*** Opening of STUDY MATERIAL ***

(** ** TodoManager *)

(** A task object [{ id, text, completed }]. *)
Record Task := mkTask {
  task_id : Z;
  text : string;
  completed : bool
}.

(** An [<li>] that [render] builds: its class, the state of its
    checkbox, the text of its span, and the task id its three handlers
    captured. *)
Record TodoItem := mkItem {
  className : string;
  checked : bool;
  textContent : string;
  handler_id : Z
}.

(** [this.tasks], the value of the input box, the children of the list
    element, and [localStorage]. *)
Record TodoManager := mkTodo {
  tasks : list Task;
  inputEl : string;
  listEl : list TodoItem;
  localStorage : gmap string string
}.

Module Todo.

Definition storage_key : string := "pomodoro-tasks".

(** The JavaScript value of a task and of the task array. *)
Definition js_of_task (t : Task) : JSValue :=
  JObj [("id", JNum (task_id t)); ("text", JStr (text t));
        ("completed", JBool (completed t))].

Definition js_of_tasks (l : list Task) : JSValue :=
  JArr (map js_of_task l).

(** Reading a value back as a task array; [None] when it is not one. *)
Definition task_of_js (v : JSValue) : option Task :=
  match v with
  | JObj [(k1, JNum i); (k2, JStr s); (k3, JBool c)] =>
      if decide (k1 = "id" /\ k2 = "text" /\ k3 = "completed")
      then Some (mkTask i s c) else None
  | _ => None
  end.

Definition tasks_of_js (v : JSValue) : option (list Task) :=
  match v with
  | JArr items => mapM task_of_js items
  | _ => None
  end.

(** ToBoolean. *)
Definition truthy (v : JSValue) : bool :=
  match v with
  | JNull => false
  | JBool b => b
  | JNum n => negb (n =? 0)
  | JStr s => negb (bool_decide (s = ""))
  | JArr _ | JObj _ => true
  end.

(** [localStorage.getItem(key)]: [None] is [null]. *)
Definition getItem (key : string) (ls : gmap string string) : option string :=
  ls !! key.

Definition setItem (key value : string) (ls : gmap string string)
  : gmap string string :=
  <[key := value]> ls.

(** The constructor's
    [JSON.parse(localStorage.getItem('pomodoro-tasks')) || []];
    [JSON.parse] converts its argument to a string first, so [null]
    is read as the text ["null"]. *)
Definition stored_tasks (ls : gmap string string) : JSON.Result JSValue :=
  let arg := match getItem storage_key ls with
             | Some s => s
             | None => "null"
             end in
  JSON.bind (JSON.parse arg)
            (fun v => JSON.Ok (if truthy v then v else JArr [])).

Definition set_tasks (l : list Task) (m : TodoManager) : TodoManager :=
  mkTodo l (inputEl m) (listEl m) (localStorage m).

Definition set_inputEl (v : string) (m : TodoManager) : TodoManager :=
  mkTodo (tasks m) v (listEl m) (localStorage m).

Definition save (m : TodoManager) : TodoManager :=
  mkTodo (tasks m) (inputEl m) (listEl m)
         (setItem storage_key (JSON.stringify (js_of_tasks (tasks m)))
                  (localStorage m)).

Definition render_item (t : Task) : TodoItem :=
  mkItem ("todo-item " +:+ (if completed t then "completed" else ""))
         (completed t) (text t) (task_id t).

Definition render (m : TodoManager) : TodoManager :=
  mkTodo (tasks m) (inputEl m) (map render_item (tasks m)) (localStorage m).

(** After a mutation the stored text and the rendered list in step
    with [this.tasks]. *)
Definition in_sync (m : TodoManager) : Prop :=
  getItem storage_key (localStorage m)
    = Some (JSON.stringify (js_of_tasks (tasks m))) /\
  listEl m = map render_item (tasks m).

(** [addTask()] at time [now = Date.now()]. *)
Definition addTask (now : Z) (m : TodoManager) : TodoManager :=
  let text := JS.trim (inputEl m) in
  if decide (text = "") then m
  else
    let task := mkTask now text false in
    let m := set_tasks (task :: tasks m) m in
    let m := save m in
    let m := render m in
    set_inputEl "" m.

Definition toggle (t : Task) : Task :=
  mkTask (task_id t) (text t) (negb (completed t)).

(** [toggleTask(id)]: [find] returns the first task with that id, and
    the assignment updates that element of the array in place. *)
Definition toggleTask (id : Z) (m : TodoManager) : TodoManager :=
  match list_find (fun t => task_id t = id) (tasks m) with
  | Some (i, task) =>
      let m := set_tasks (<[i := toggle task]> (tasks m)) m in
      let m := save m in
      render m
  | None => m
  end.

Definition deleteTask (id : Z) (m : TodoManager) : TodoManager :=
  let m := set_tasks (filter (fun t => task_id t <> id) (tasks m)) m in
  let m := save m in
  render m.

(** The constructor followed by [init]'s [render], for a page whose
    stored value is a task array; [None] when [JSON.parse] throws or
    the stored value is something else. *)
Definition new (ls : gmap string string) : option TodoManager :=
  match stored_tasks ls with
  | JSON.Ok v =>
      match tasks_of_js v with
      | Some l => Some (render (mkTodo l "" [] ls))
      | None => None
      end
  | _ => None
  end.

End Todo.

(** ** The timer's controls *)

(** A duration chip of the page: its [data-time] attribute, read with
    [parseInt], and whether it carries the class [active]. *)
Record Chip := mkChip {
  data_time : Z;
  chip_active : bool
}.

(** The timer together with the chips [init] wires to it. *)
Record TimerPage := mkTimerPage {
  timer : PomodoroTimer;
  modeChips : list Chip
}.

Module TimerUI.

(** What can happen to the timer: a click on the start/pause button, on
    the reset button, on the [i]-th chip, or a second passing while an
    interval is registered. *)
Inductive Event :=
  | ClickStartPause
  | ClickReset
  | ClickChip (i : nat)
  | Second.

(** The chip handler's class update: [active] is removed from every
    chip and added to the clicked one. *)
Definition select (i : nat) (chips : list Chip) : list Chip :=
  imap (fun j c => mkChip (data_time c) (bool_decide (j = i))) chips.

(** The listeners [init] registers.  [None]: the event cannot occur
    (there is no such chip, or no interval is registered). *)
Definition handle (e : Event) (p : TimerPage) : option TimerPage :=
  match e with
  | ClickStartPause =>
      Some (mkTimerPage (Timer.toggleTimer (timer p)) (modeChips p))
  | ClickReset =>
      Some (mkTimerPage (Timer.resetTimer (timer p)) (modeChips p))
  | ClickChip i =>
      match modeChips p !! i with
      | Some chip =>
          Some (mkTimerPage (Timer.setTime (data_time chip) (timer p))
                            (select i (modeChips p)))
      | None => None
      end
  | Second =>
      match Timer.tick (timer p) with
      | Some t => Some (mkTimerPage t (modeChips p))
      | None => None
      end
  end.

Fixpoint run (events : list Event) (p : TimerPage) : option TimerPage :=
  match events with
  | [] => Some p
  | e :: rest =>
      match handle e p with
      | Some p' => run rest p'
      | None => None
      end
  end.

(** The page once [new PomodoroTimer()] has run. *)
Definition load (chips : list Chip) (state0 startBtn0 title0 : string)
  : TimerPage :=
  mkTimerPage (Timer.new state0 startBtn0 title0) chips.

(** The time on the page and in the tab title is the remaining time. *)
Definition shown (t : PomodoroTimer) : Prop :=
  timeDisplay t = Timer.display_text (timeLeft t) /\
  title t = Timer.display_text (timeLeft t) +:+ " - ZenFocus".

(** The highlighted chip, if any, is the one whose duration is loaded,
    and no two chips are highlighted. *)
Definition highlight_matches (p : TimerPage) : Prop :=
  forall i c, modeChips p !! i = Some c -> chip_active c = true ->
    originalTime (timer p) = data_time c * 60 /\
    forall j c', modeChips p !! j = Some c' -> chip_active c' = true -> j = i.

(** The four presets of the page, the 30 minute one highlighted. *)
Definition presets : list Chip :=
  [mkChip 15 false; mkChip 30 true; mkChip 45 false; mkChip 60 false].

End TimerUI.

(** ** The to-do list's controls *)

Module TodoUI.

(** What the user can do: change the text in the input box; add (a
    click on the add button, or Enter in the input box) at time [now];
    toggle the [j]-th rendered item (its checkbox or its text); delete
    it (its delete button). *)
Inductive Event :=
  | Input (value : string)
  | Add (now : Z)
  | Toggle (j : nat)
  | Delete (j : nat).

(** The listeners of [init] and [render]; the handlers of a rendered
    item call [toggleTask] and [deleteTask] with the id [render]
    captured.  [None]: there is no such item to click. *)
Definition handle (e : Event) (m : TodoManager) : option TodoManager :=
  match e with
  | Input value => Some (Todo.set_inputEl value m)
  | Add now => Some (Todo.addTask now m)
  | Toggle j =>
      match listEl m !! j with
      | Some li => Some (Todo.toggleTask (handler_id li) m)
      | None => None
      end
  | Delete j =>
      match listEl m !! j with
      | Some li => Some (Todo.deleteTask (handler_id li) m)
      | None => None
      end
  end.

Fixpoint run (events : list Event) (m : TodoManager) : option TodoManager :=
  match events with
  | [] => Some m
  | e :: rest =>
      match handle e m with
      | Some m' => run rest m'
      | None => None
      end
  end.

(** A reload would bring back the current list, and the page shows
    it. *)
Definition restorable (m : TodoManager) : Prop :=
  tasks <$> Todo.new (localStorage m) = Some (tasks m) /\
  listEl m = map Todo.render_item (tasks m).

End TodoUI.

(** ** BackgroundManager *)

(** A child of the saved-backgrounds grid: a button [addSavedOption]
    created (its [title], the data URI in its background and in its
    click handler, whether it carries the class [active]), or the
    upload label of the page's markup. *)
Inductive GridChild :=
  | SavedOption (name data : string) (active : bool)
  | UploadLabel.

(** The object and the elements it acts on: the store, the value last
    assigned to the background layer's [style.backgroundImage] ([None]:
    never assigned), the preset options of the markup (their [data-bg]
    and whether they are [active]), the children of the grid, whether
    the settings modal is hidden, the alerts shown and the messages
    logged with [console.error]. *)
Record BackgroundManager := mkBackground {
  storage : ImageStorage;
  layer : option string;
  presetOptions : list (string * bool);
  savedGrid : list GridChild;
  modal_hidden : bool;
  bg_alerts : list string;
  console_errors : list string
}.

Module Background.

Definition set_storage (v : ImageStorage) (b : BackgroundManager) :=
  mkBackground v (layer b) (presetOptions b) (savedGrid b) (modal_hidden b)
               (bg_alerts b) (console_errors b).

Definition set_layer (v : string) (b : BackgroundManager) :=
  mkBackground (storage b) (Some v) (presetOptions b) (savedGrid b)
               (modal_hidden b) (bg_alerts b) (console_errors b).

Definition set_savedGrid (v : list GridChild) (b : BackgroundManager) :=
  mkBackground (storage b) (layer b) (presetOptions b) v (modal_hidden b)
               (bg_alerts b) (console_errors b).

Definition set_modal_hidden (v : bool) (b : BackgroundManager) :=
  mkBackground (storage b) (layer b) (presetOptions b) (savedGrid b) v
               (bg_alerts b) (console_errors b).

Definition alert (msg : string) (b : BackgroundManager) :=
  mkBackground (storage b) (layer b) (presetOptions b) (savedGrid b)
               (modal_hidden b) (bg_alerts b ++ [msg])%list (console_errors b).

Definition console_error (msg : string) (b : BackgroundManager) :=
  mkBackground (storage b) (layer b) (presetOptions b) (savedGrid b)
               (modal_hidden b) (bg_alerts b) (console_errors b ++ [msg])%list.

Definition setPreset (type : string) (b : BackgroundManager) : BackgroundManager :=
  if decide (type = "pastel") then
    set_layer
      "linear-gradient(135deg, #052f57 0%, #4f6daa 50%, #B3E5FC 100%)" b
  else if decide (type = "gradient") then
    set_layer
      "linear-gradient(135deg, #a80077 0%, #db7093 50%, #ffc0cb 100%)" b
  else b.

Definition setBackgroundImage (dataUrl : string) (b : BackgroundManager)
  : BackgroundManager :=
  set_layer ("url(" +:+ dataUrl +:+ ")") b.

(** An option of the page: the [i]-th preset or the [j]-th child of the
    grid. *)
Inductive Target :=
  | PresetTarget (i : nat)
  | SavedTarget (j : nat).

*** Close of STUDY MATERIAL ***

#### ACTIVITY
Among the entries above, find the line with "element, and [localStorage]. *)" and the line with "mkTodo (tasks m) v"; give again exactly these two lines and all lines between them.

#### SOLVED PROBLEM
    element, and [localStorage]. *)
Record TodoManager := mkTodo {
  tasks : list Task;
  inputEl : string;
  listEl : list TodoItem;
  localStorage : gmap string string
}.

Module Todo.

Definition storage_key : string := "pomodoro-tasks".

(** The JavaScript value of a task and of the task array. *)
Definition js_of_task (t : Task) : JSValue :=
  JObj [("id", JNum (task_id t)); ("text", JStr (text t));
        ("completed", JBool (completed t))].

Definition js_of_tasks (l : list Task) : JSValue :=
  JArr (map js_of_task l).

(** Reading a value back as a task array; [None] when it is not one. *)
Definition task_of_js (v : JSValue) : option Task :=
  match v with
  | JObj [(k1, JNum i); (k2, JStr s); (k3, JBool c)] =>
      if decide (k1 = "id" /\ k2 = "text" /\ k3 = "completed")
      then Some (mkTask i s c) else None
  | _ => None
  end.

Definition tasks_of_js (v : JSValue) : option (list Task) :=
  match v with
  | JArr items => mapM task_of_js items
  | _ => None
  end.

(** ToBoolean. *)
Definition truthy (v : JSValue) : bool :=
  match v with
  | JNull => false
  | JBool b => b
  | JNum n => negb (n =? 0)
  | JStr s => negb (bool_decide (s = ""))
  | JArr _ | JObj _ => true
  end.

(** [localStorage.getItem(key)]: [None] is [null]. *)
Definition getItem (key : string) (ls : gmap string string) : option string :=
  ls !! key.

Definition setItem (key value : string) (ls : gmap string string)
  : gmap string string :=
  <[key := value]> ls.

(** The constructor's
    [JSON.parse(localStorage.getItem('pomodoro-tasks')) || []];
    [JSON.parse] converts its argument to a string first, so [null]
    is read as the text ["null"]. *)
Definition stored_tasks (ls : gmap string string) : JSON.Result JSValue :=
  let arg := match getItem storage_key ls with
             | Some s => s
             | None => "null"
             end in
  JSON.bind (JSON.parse arg)
            (fun v => JSON.Ok (if truthy v then v else JArr [])).

Definition set_tasks (l : list Task) (m : TodoManager) : TodoManager :=
  mkTodo l (inputEl m) (listEl m) (localStorage m).

Definition set_inputEl (v : string) (m : TodoManager) : TodoManager :=
  mkTodo (tasks m) v (listEl m) (localStorage m).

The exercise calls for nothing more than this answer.